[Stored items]
= Beginning of Section =
(* ===== verification/StartupFacts.v ===== *)
(** * StartupFacts: what a run of the node leaves behind

    A node that has run leaves the routes of the host as they were, however far it
    came and whatever failed on the way; what came up is closed; [--address] shows
    the address that the node uses. *)

From stdpp Require Import strings options.
From S2P Require Import Prelude.
From S2P Require Import Wire.
From S2P Require Import Crypto.
From S2P Require Import Address.
From S2P Require Import Firewall.
From S2P Require Import Ckr.
From S2P Require Import CkrFacts.
From S2P Require Import Text.
From S2P Require Import Config.
From S2P Require Import ConfigFacts.
From S2P Require Import CkrText.
From S2P Require Import CkrTextFacts.
From S2P Require Import CkrSystem.
From S2P Require Import CkrSystemFacts.
From S2P Require Import Cli.
From S2P Require Import Startup.
Open Scope Z_scope.

(** The fuel of [expand_vars] is enough: each turn passes a percent sign. *)
Lemma expand_vars_fuel env fuel : forall fuel' rest, (length rest < fuel)%nat -> (length rest < fuel')%nat ->
  expand_vars env fuel rest = expand_vars env fuel' rest.
Proof.
  induction fuel as [|fuel IH]; intros [|fuel'] rest H1 H2; [lia..|]. cbn [expand_vars].
  destruct (split_once 37 rest) as [[before after]|] eqn:E; [|done]. apply split_once_Some in E as [-> _].
  rewrite length_app in H1, H2. cbn in H1, H2. assert (expand_vars env fuel after = expand_vars env fuel' after) as Ha by (apply IH; lia).
  destruct (split_once 37 after) as [[name after']|] eqn:E'; [|by rewrite Ha]. apply split_once_Some in E' as [-> _].
  rewrite length_app in H1, H2. cbn in H1, H2. case_bool_decide; [by rewrite Ha|]. destruct (env name); [|by rewrite Ha]. do 2 f_equal. apply IH; lia.
Qed.

(** ** The host *)

(** Routes to the same destination in a table, and those that a [del] is about. *)
Definition same_dest (s r : Route) : Prop :=
  rt_v4 s = rt_v4 r /\ rt_network s = rt_network r /\ rt_len s = rt_len r /\ rt_table s = rt_table r.
Definition selects (net len : Z) (dev : option str) (table : option Z) (r : Route) : Prop :=
  rt_v4 r = false /\ rt_network r = net /\ rt_len r = len /\ rt_table r = table /\ from_option (fun d => rt_if r = d) True dev.

#[export] Instance same_dest_dec s r : Decision (same_dest s r).
Proof. unfold same_dest. apply _. Defined.

(** The documented behaviour of [ip route] and of the kernel, for routes that are
    told apart by destination, table and interface: [replace] changes the route to a
    destination or adds one; [del] removes a matching route and succeeds if there is
    one; an interface brings routes of its own only, in the main table, and takes all
    of them with it. *)
Class HostLaws `{HostOps} := {
  ip_replace_spec r sys sys' : ip_replace r sys = IpDone sys' -> sys' = {[r]} ∪ filter (fun s => ~ same_dest s r) sys;
  ip_del_spec net len dev table sys sys' : ip_del net len dev table sys = IpDone sys' ->
    exists r, r ∈ sys /\ selects net len dev table r /\ sys' = sys ∖ {[r]};
  ip_del_present net len dev table sys r : r ∈ sys -> selects net len dev table r ->
    exists sys', ip_del net len dev table sys = IpDone sys';
  tun_appears_spec name sys r : rt_if r <> name -> r ∈ tun_appears name sys <-> r ∈ sys;
  tun_addressed_spec name addresses sys r : rt_if r <> name -> r ∈ tun_addressed name addresses sys <-> r ∈ sys;
  tun_appears_main name sys r : r ∈ tun_appears name sys -> r ∈ sys \/ rt_table r = None;
  tun_addressed_main name addresses sys r : r ∈ tun_addressed name addresses sys -> r ∈ sys \/ rt_table r = None;
  tun_vanishes_spec name sys r : r ∈ tun_vanishes name sys <-> r ∈ sys /\ rt_if r <> name
}.

(** Before the node runs, no route uses its interface, and the table of the rule has
    no route to the overlay or to the node's subnet. *)
Definition fresh (prefix : Z) (public_key : PublicKey) (tun : option str) (table : option Z) (sys : gset Route) : Prop :=
  forall r, r ∈ sys -> tun <> Some (rt_if r) /\
    forall t, table = Some t -> ~ selects (overlay_addr prefix) (overlay_len prefix) None (Some t) r
      /\ ~ selects (subnet_addr (subnet_for_key prefix public_key)) 64 None (Some t) r.

Section Restored.
Set Default Proof Using "All".
Opaque overlay_addr overlay_len subnet_addr subnet_for_key.
Context `{HostLaws} (prefix : Z) (public_key : PublicKey) (tun : option str) (table : option Z) (sys0 : gset Route).
Hypothesis Hfresh : fresh prefix public_key tun table sys0.

Definition local (r : Route) : Prop :=
  exists t, table = Some t /\ selects (subnet_addr (subnet_for_key prefix public_key)) 64 None (Some t) r.

(** Apart from the node's interface and the local subnet, nothing has changed. *)
Definition kept (sys : gset Route) : Prop := forall r, tun <> Some (rt_if r) -> ~ local r -> r ∈ sys <-> r ∈ sys0.
(** There is at most one local route of another interface, and then it is the only
    one. *)
Definition one_local (sys : gset Route) : Prop :=
  (forall r, r ∈ sys -> local r -> tun = Some (rt_if r)) \/ (forall r s, r ∈ sys -> s ∈ sys -> local r -> local s -> r = s).
Definition no_local (sys : gset Route) : Prop := forall r, r ∈ sys -> local r -> tun = Some (rt_if r).

Lemma fresh_kept : kept sys0 /\ no_local sys0.
Proof.
  split; [done|]. intros r Hr (t & -> & Hl). destruct (Hfresh r Hr) as [_ Hf]. by destruct (Hf t eq_refl) as [_ Hf'].
Qed.

(** Changes on the node's interface only. *)
Definition tun_only (sys sys' : gset Route) : Prop := forall r, tun <> Some (rt_if r) -> r ∈ sys' <-> r ∈ sys.

Lemma tun_only_inv sys sys' : tun_only sys sys' -> (kept sys -> kept sys') /\ (no_local sys -> no_local sys').
Proof.
  intros Ht. split.
  - intros Hk r Hr Hl. rewrite (Ht r Hr). by apply Hk.
  - intros Hk r Hr Hl. destruct (decide (tun = Some (rt_if r))) as [|Hne]; [done|]. apply (Ht r Hne) in Hr. by apply Hk.
Qed.

Lemma tun_only_trans sys1 sys2 sys3 : tun_only sys1 sys2 -> tun_only sys2 sys3 -> tun_only sys1 sys3.
Proof. intros H1 H2 r Hr. by rewrite (H2 r Hr), (H1 r Hr). Qed.

Lemma del_tun net len dev t sys : tun = Some dev -> tun_only sys (ip_table (ip_del net len (Some dev) t sys) sys).
Proof.
  intros -> r Hr. destruct (ip_del _ _ _ _ _) as [| |sys'] eqn:E; [done..|]. cbn [ip_table].
  apply ip_del_spec in E as (s & Hs & (_ & _ & _ & _ & Hd) & ->). cbn in Hd. set_unfold. naive_solver.
Qed.

(** The overlay's route. Other routes to the overlay in the table are not there. *)
Lemma install_overlay_kept name t sys : tun = Some name -> table = Some t -> kept sys -> no_local sys ->
  kept (install_overlay_route prefix name t sys).2 /\ no_local (install_overlay_route prefix name t sys).2.
Proof.
  intros Hn Ht Hk Hl. unfold install_overlay_route. set (o := mkRoute _ _ _ _ _).
  destruct (ip_replace o sys) as [| |sys1] eqn:E; [done..|].
  assert (kept sys1 /\ no_local sys1) as [Hk1 Hl1].
  { apply ip_replace_spec in E as ->. split.
    - intros r Hr Hnl. rewrite elem_of_union, elem_of_singleton, elem_of_filter, <- (Hk r Hr Hnl). split.
      + intros [->|[_ ?]]; [|done]. by destruct Hr.
      + intros Hin. right. split; [|done]. intros (E1 & E2 & E3 & E4). apply (Hk r Hr Hnl) in Hin.
        destruct (Hfresh r Hin) as [_ Hf]. destruct (Hf t Ht) as [Ho _]. apply Ho. exact (conj E1 (conj E2 (conj E3 (conj E4 I)))).

    - intros r Hr Hlr. apply elem_of_union in Hr as [->%elem_of_singleton|Hr]; [done|]. apply Hl; [|done]. by apply elem_of_filter in Hr as [_ ?]. }
  pose proof (tun_only_inv _ _ (del_tun (overlay_addr prefix) (overlay_len prefix) name None sys1 Hn)) as [T1 T2].
  destruct (ip_del _ _ _ _ sys1) as [| |sys2]; cbn [ip_table snd] in *; auto.
Qed.

Lemma remove_overlay_tun name t sys : tun = Some name -> tun_only sys (remove_overlay_route prefix name t sys).
Proof. apply del_tun. Qed.

(** The subnet's route: at most one is there when the task has ended. *)
Lemma subnet_task_kept t looks : table = Some t -> forall n sys, kept sys -> no_local sys ->
  kept (subnet_task (subnet_for_key prefix public_key) t n looks sys) /\
  one_local (subnet_task (subnet_for_key prefix public_key) t n looks sys).
Proof.
  intros Ht. induction looks as [|l looks IH]; intros n sys Hk Hl; cbn [subnet_task]; [by split; [|left]|].
  destruct (sl_shutdown l); [by split; [|left]|].
  assert (forall iface sys1, install_local_subnet_route (subnet_for_key prefix public_key) iface t sys = (true, sys1) ->
    kept sys1 /\ one_local sys1) as Hi.
  { intros iface sys1. unfold install_local_subnet_route. set (o := mkRoute _ _ _ _ _).
    destruct (ip_replace o sys) as [| |sys2] eqn:E; intros [= <-]. apply ip_replace_spec in E as ->.
    assert (forall r, local r <-> same_dest r o) as Hd.
    { intros r. unfold local, selects, same_dest, o. cbn. rewrite Ht. naive_solver. }
    split.
    - intros r Hr Hnl. rewrite elem_of_union, elem_of_singleton, elem_of_filter, <- (Hk r Hr Hnl), <- Hd. split.
      + intros [->|[_ ?]]; [|done]. destruct Hnl. by apply Hd.
      + by right.
    - right. intros r s Hr Hs Lr Ls. apply Hd in Lr, Ls. set_unfold. naive_solver. }
  assert (forall iface sys1, install_local_subnet_route (subnet_for_key prefix public_key) iface t sys = (false, sys1) -> sys1 = sys) as Hf.
  { intros iface sys1. unfold install_local_subnet_route. destruct (ip_replace _ sys); naive_solver. }
  assert (kept sys /\ one_local sys) as Hsame by (by split; [|left]).
  destruct (sl_ifaces l) as [[|iface [|]]|]; try (destruct n; [done|]; destruct (sl_interrupted l); [done|by apply IH]).
  destruct (install_local_subnet_route _ _ _ _) as [[] sys1] eqn:E; [by eapply Hi|]. rewrite (Hf _ _ E).
  destruct n; [done|]. destruct (sl_interrupted l); [done|by apply IH].
Qed.

Lemma remove_subnet_kept t sys : table = Some t -> kept sys -> one_local sys ->
  kept (remove_local_subnet_route (subnet_for_key prefix public_key) t sys) /\
  no_local (remove_local_subnet_route (subnet_for_key prefix public_key) t sys).
Proof.
  intros Ht Hk Ho. unfold remove_local_subnet_route.
  assert (forall r, local r <-> selects (subnet_addr (subnet_for_key prefix public_key)) 64 None (Some t) r) as Hd.
  { intros r. unfold local. rewrite Ht. naive_solver. }
  destruct (ip_del _ _ _ _ sys) as [| |sys1] eqn:E; cbn [ip_table].
  1, 2: split; [done|]; intros r Hr Hlr; apply Hd in Hlr; destruct (ip_del_present _ _ _ _ _ _ Hr Hlr) as [? ?]; congruence.
  apply ip_del_spec in E as (s & Hs & Hsel & ->). apply Hd in Hsel. split.
  - intros r Hr Hnl. rewrite <- (Hk r Hr Hnl). set_unfold. naive_solver.
  - intros r [Hr Hne]%elem_of_difference Hlr. destruct Ho as [Ho|Ho]; [by apply Ho|]. destruct Hne. apply elem_of_singleton. by apply Ho.
Qed.

(** When the interface is gone, the table is the one before. *)
Lemma restored sys : kept sys -> no_local sys -> match tun with Some name => tun_vanishes name sys | None => sys end = sys0.
Proof.
  intros Hk Hl. apply set_eq. intros r.
  assert (tun <> Some (rt_if r) -> r ∈ sys <-> r ∈ sys0) as Hsame.
  { intros Hr. split; intros Hin.
    - apply Hk; [done| |done]. intros Hlr. by apply Hr, Hl.
    - apply Hk; [done| |done]. intros Hlr. apply Hr. by apply (proj2 fresh_kept). }
  destruct tun as [name|]; [|by apply Hsame]. rewrite tun_vanishes_spec. split.
  - intros [Hin Hne]. apply Hsame; [congruence|done].
  - intros Hin. destruct (Hfresh r Hin) as [Hne _]. split; [|congruence]. by apply Hsame.
Qed.
End Restored.

(** ** The system's routes *)

Section Node.
Set Default Proof Using "All".
Context `{HL : HostLaws} `{RL : RouteLaws} `{L : IpNetLaws} `{Deq : EqDecision IpNet} {D : Dalek} {HO : HashOrder} {F T : Type}.
Context (parse_url : str -> ListUrl) (read_list : str -> ListFile) (parse_net : str -> option IpNet).
Context (downloaded : str -> list str) (exclusions : list str) {Ipv6Net : Type} (fw_from_str : string -> option (Firewall.IpNet Ipv6Net)).
Context (host : Host).

Lemma expand_cidrs_returns es cache : exists res cache',
  expand_cidrs parse_url read_list true parse_net false es cache = (Ret res, cache').
Proof.
  unfold expand_cidrs. destruct (resolve_entries _ _ _ es cache) as [[resolved|e] cache']; [|by eexists _, _].
  destruct (parse_entries _ _) as [nets|e]; [|by eexists _, _].
  destruct (expand_entries_exact false nets) as (out & -> & _); [by left|]. by eexists _, _.
Qed.

Lemma collect_install_returns self_key subnets : forall cache cidrs, exists res cache',
  collect_install parse_url read_list true parse_net false downloaded exclusions self_key subnets cache cidrs = (Ret res, cache').
Proof.
  induction subnets as [|[hex l] subnets IH]; intros cache cidrs; cbn [collect_install]; [by eexists _, _|].
  destruct (is_self self_key hex); [apply IH|].
  destruct (expand_cidrs_returns (system_entries true downloaded exclusions hex l) cache) as ([nets|e] & cache' & ->); [apply IH|by eexists _, _].
Qed.

Lemma collect_remove_returns self_key subnets : forall cache cidrs, exists res cache',
  collect_remove parse_url read_list true parse_net false downloaded exclusions self_key subnets cache cidrs = (Ret res, cache').
Proof.
  induction subnets as [|[hex l] subnets IH]; intros cache cidrs; cbn [collect_remove]; [by eexists _, _|].
  destruct (is_self self_key hex); [apply IH|].
  destruct (expand_cidrs_returns (system_entries true downloaded exclusions hex l) cache) as ([nets|e] & cache' & ->); apply IH.
Qed.

Lemma routes_on_tun name table (cidrs : list IpNet) r : r ∈ (list_to_set (route_of true name table <$> cidrs) : gset Route) -> rt_if r = name.
Proof. rewrite elem_of_list_to_set, list_elem_of_fmap. by intros (c & -> & _). Qed.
= End of Section =
Copy the entries above exactly, but only from the line holding "intros Hn Ht" through the line holding "as ->. split.", both included.

◆ RESULT OF THIS EXERCISE:
  intros Hn Ht Hk Hl. unfold install_overlay_route. set (o := mkRoute _ _ _ _ _).
  destruct (ip_replace o sys) as [| |sys1] eqn:E; [done..|].
  assert (kept sys1 /\ no_local sys1) as [Hk1 Hl1].
  { apply ip_replace_spec in E as ->. split.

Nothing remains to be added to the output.